É preciso mudar de medicação
Tenho um método simples e infalível para não me desiludir, que consiste em nunca me iludir. Só se desilude quem previamente se iludiu. Ao recusar a ilusão adquiri um seguro imbatível que me protege do terrível sofrimento da desilusão.
Inicio a minha mensagem de Ano Novo aos leitores do JN, que tão generosamente me beneficiam com a sua atenção, partilhando este truque, válido para todas as esferas da nossa vida, mas inútil relativamente ao ano que está a dar os primeiros passos.
OCDE, Governo, Banco de Portugal, Comissão Europeia e todos os outros organismos que ousam insultar o futuro tentando prevê-lo foram unânimes no alerta. Os tempos que se avizinham são péssimos. 2013 vai ser pior que 2012 . Mais desemprego e menos apoios sociais. Menos salário e mais impostos.
O céu vai estar carregado de nuvens negras, de acordo com todos os boletins meteorológicos dos economistas.
Em face de tantos e tão credenciados avisos, não há lugar a ilusões e só por hábito e cortesia é que desejamos Bom Ano a amigos e conhecidos. Sabemos que o mais certo é que 2013 seja um ano mau.
Apesar de, por princípio, ser avesso a ilusões, também não sou daquelas pessoas que olham para os dois lados antes de atravessar uma rua de sentido único.
Não tenho com a vida mal-entendidos que me levem a ser pessimista. Sei que a unanimidade nem sempre é consensual. E já aprendi que prever o futuro olhando para o passado é partir do princípio que as condições vão permanecer constantes - ou seja, é exatamente a mesma coisa que guiar um carro a olhar apenas para o retrovisor.
Por isso, recomendo que olhemos para a estrada à nossa frente, não deixando que a árvore das caneladas entre S. Bento e Belém, que vão ter de ser dirimidas pelo Tribunal Constitucional, nos distraiam e toldem a visão da floresta.
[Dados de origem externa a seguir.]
Lemma finish_ok t m u s : monitorInv s -> pending s !! t = Some (m, u) -> monitorInv (finishUpdate t m u s).
Proof.
  intros H Hp. destruct (m_pending _ H t m u Hp) as [Ht Hf]. unfold finishUpdate. cbv zeta.
  assert (H' : monitorInv (setHistory (alter (remember u) m (history s)) (setObjects (alter (updated u) m (objects s)) s))).
  { apply alter_ok; [done | intros; apply updated_name|]. intros st h Es Eh Hm. apply updated_ok; [|done|done]. rewrite Es in Ht. by injection Ht. }
  destruct H' as [H1 H2 H3 H4]. split; [done | done | done|]. cbn. intros t' m' u'. destruct u as [v|v|v|v|v]; try (intros [_ Hl]%lookup_delete_Some; by eapply H4).
  destruct (decide (t' = t)) as [->|]; [|rewrite lookup_insert_ne by done; apply H4]. rewrite lookup_insert_eq. intros [= <- <-]. exact (H4 t m (Store v) Hp).
Qed.

Lemma reset_ok m s : monitorInv s -> monitorInv (resetObject m s).
Proof. intros H. apply alter_ok; [done | done|]. intros st h _ _ _. apply new_ok. Qed.

Lemma monitor_step s l s' : monitorInv s -> execute s l = Some s' -> monitorInv s'.
Proof.
  intros H E. destruct l; cbn [execute] in E.
  - injection E as <-. unfold initialize, setEnabled. set (s1 := foldl _ s defaultMetrics). assert (H1 : monitorInv s1).
    { unfold s1. generalize defaultMetrics. intros l. revert s H s1. induction l as [|e l IH]; intros s H s1; [done|]. apply IH. by apply create_ok. }
    by destruct enabled; apply (monitor_fields s1).
  - injection E as <-. destruct H as [H1 H2 H3 H4]. by split.
  - destruct (pending s !! t); [done|]. destruct (validUpdate u) eqn:Ev; [|done]. injection E as <-. apply begin_ok; [done|]. unfold validUpdate in Ev. unfold fits64.
    apply andb_true_iff in Ev as [[E1%Z.leb_le E2%Z.leb_le]%andb_true_iff _]. lia.
  - destruct (pending s !! t) as [[m u]|] eqn:Ep; [|done]. injection E as <-. by apply finish_ok.
  - injection E as <-. unfold startTimer. destruct (negb _); [done|]. by apply (monitor_fields s).
  - destruct (pending s !! t); [done|]. injection E as <-. unfold endTimer. destruct (_ || _); [done|]. destruct (timerStarts_ s !! timerId); [|done].
    apply begin_ok; [by apply (monitor_fields s)|]. unfold fits64, u64, uint64_max. cbn. pose proof (Z.mod_pos_bound (Z.quot (now - z) 1000000) (2 ^ 64)). lia.
  - injection E as <-. unfold resetMetric. destruct (metrics_ s !! n); [by apply reset_ok | done].
  - injection E as <-. unfold resetAllMetrics. generalize (map_to_list (metrics_ s)). intros l. revert s H. induction l as [|e l IH]; intros s H; [done|]. apply IH. by apply reset_ok.
  - injection E as <-. by destruct enabled; apply (monitor_fields s).
Qed.

Lemma monitor_reachable s : reachable s -> monitorInv s.
Proof. induction 1 as [|s l s' _ IH E]; [|by eapply monitor_step]. split; cbn; intros; rewrite ?lookup_empty in *; done. Qed.

(** ** What a snapshot says *)

Lemma foldl_min h : ∀ a, Forall (fun v => foldl Z.min a h <= v) h ∧ foldl Z.min a h <= a.
Proof.
  induction h as [|v h IH]; intros a; cbn; [split; [constructor | lia]|]. destruct (IH (Z.min a v)) as [H1 H2]. split; [constructor; [lia | done] | lia].
Qed.

Lemma foldl_max h : ∀ a, Forall (fun v => v <= foldl Z.max a h) h ∧ a <= foldl Z.max a h.
Proof.
  induction h as [|v h IH]; intros a; cbn; [split; [constructor | lia]|]. destruct (IH (Z.max a v)) as [H1 H2]. split; [constructor; [lia | done] | lia].
Qed.

Lemma total_bounds lo hi h : Forall (fun v => lo <= v <= hi) h -> lo * zlen h <= total h <= hi * zlen h.
Proof.
  induction h as [|v h IH] using rev_ind; [unfold total, zlen; cbn; lia|]. intros [H1 H2]%Forall_app. rewrite Forall_singleton in H2. rewrite total_snoc, zlen_app. specialize (IH H1). change (zlen [v]) with 1. rewrite !Z.mul_add_distr_l. lia.
Qed.

(** A snapshot of the values [h], as long as their sum and their number fit. *)
Record summarizes (x : MetricSnapshot) (h : list Z) : Prop := {
  su_sum : sn_sum x = total h;
  su_count : sn_count x = zlen h;
  su_average : sn_average x = total h / zlen h;
  su_bounds : sn_min x <= sn_average x <= sn_max x;
  su_values : Forall (fun v => sn_min x <= v <= sn_max x) h
}.

Lemma snapshot_summarizes m h : metricOk m h -> type m ≠ Counter -> h ≠ [] -> total h <= uint64_max -> zlen h <= uint64_max -> summarizes (buildSnapshot m) h.
Proof.
  intros [Hf Hm] Ht Hne Hs Hl. assert (Hst : statsOk m h) by (destruct (type m); [done | done | by destruct Hm | by destruct Hm]). destruct Hst as [E1 E2 E3 E4].
  assert (Hpos : 0 < zlen h) by (destruct h; [done | rewrite zlen_cons; pose proof (zlen_nonneg h); lia]).
  assert (Htot : 0 <= total h) by (pose proof (total_bounds 0 uint64_max h Hf); lia). rewrite u64_small in E3, E4 by (unfold size_max, uint64_max in *; lia).
  unfold buildSnapshot. rewrite E4. destruct (Z.eqb_spec (zlen h) 0); [lia|]. set (lo := if minValue m =? uint64_max then 0 else minValue m).
  assert (Hv : Forall (fun v => lo <= v <= maxValue m) h).
  { destruct (foldl_min h uint64_max) as [Hmin _]. destruct (foldl_max h 0) as [Hmax _]. rewrite Forall_forall in *. intros v Hin. specialize (Hmin v Hin). specialize (Hmax v Hin). specialize (Hf v Hin). unfold fits64 in Hf.
    rewrite <- E1 in Hmin. rewrite <- E2 in Hmax. unfold lo. destruct (_ =? _); lia. }
  pose proof (total_bounds _ _ _ Hv) as Hb. split; cbn; rewrite ?E3, ?E4; try done. split; [apply Z.div_le_lower_bound; lia|]. apply Z.div_le_upper_bound; lia.
Qed.

(** ** JSON strings *)

(** A reader of string literals (RFC 8259, section 7, without \u): what precedes the closing
    quote, and what follows it. *)
Definition unescaped (c : byte) : option byte :=
  if c =b x5c then Some x5c else if c =b x22 then Some x22 else if c =b x62 then Some x08 else if c =b x66 then Some x0c
  else if c =b x6e then Some x0a else if c =b x72 then Some x0d else if c =b x74 then Some x09 else None.

Fixpoint readString (s : list byte) : option (list byte * list byte) :=
  match s with
  | [] => None
  | c :: rest =>
      if c =b x22 then Some ([], rest)
      else if c =b x5c then
        match rest with
        | [] => None
        | e :: rest => c ← unescaped e; '(text, rest) ← readString rest; Some (c :: text, rest)
        end
      else if bz c <? 32 then None
      else '(text, rest) ← readString rest; Some (c :: text, rest)
  end.

Definition readable (c : byte) : bool := (32 <=? bz c) || (c =b x08) || (c =b x0c) || (c =b x0a) || (c =b x0d) || (c =b x09).

(** What [escapeJson] writes is read back, exactly as long as the text has no control
    characters but those it has an escape for. *)
Lemma json_string text rest : readString (escapeJson text ++ x22 :: rest) = if forallb readable text then Some (text, rest) else None.
Proof.
  induction text as [|c text IH]; [done|]. cbn [escapeJson flat_map forallb]. fold (escapeJson text). destruct c; cbn -[readString escapeJson]; cbn [readString]; cbn -[readString escapeJson]; try done; rewrite ?IH; by destruct (forallb readable text).
Qed.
E olhando para a frente com olhos de ver, quer-me parecer que mais lá para o fim deste ano, talvez após as eleições alemãs, o médico vai convencer-se que o doente até está a portar-se mais ou menos bem (tem feito dieta, toma os remédios e esforça-se por adotar um estilo de vida mais saudável), mas o tratamento não está a dar os resultados esperados, pelo que talvez seja melhor mudar a medicação.
Até porque, como nos ensinou George Bernard Shaw, o progresso é impossível sem mudança e aqueles que não conseguem nunca mudar de ideias não podem mudar nada.
E se algures entre a 7.ª e a 8.ª avaliações da troika, o médico alemão se convencer de que é melhor prescrever um tratamento diferente ao paciente português, apesar de eu não ser dado a ilusões, acredito que este 2013, que começou como o ano das Tormentas, acabe por se transformar no ano da Boa Esperança.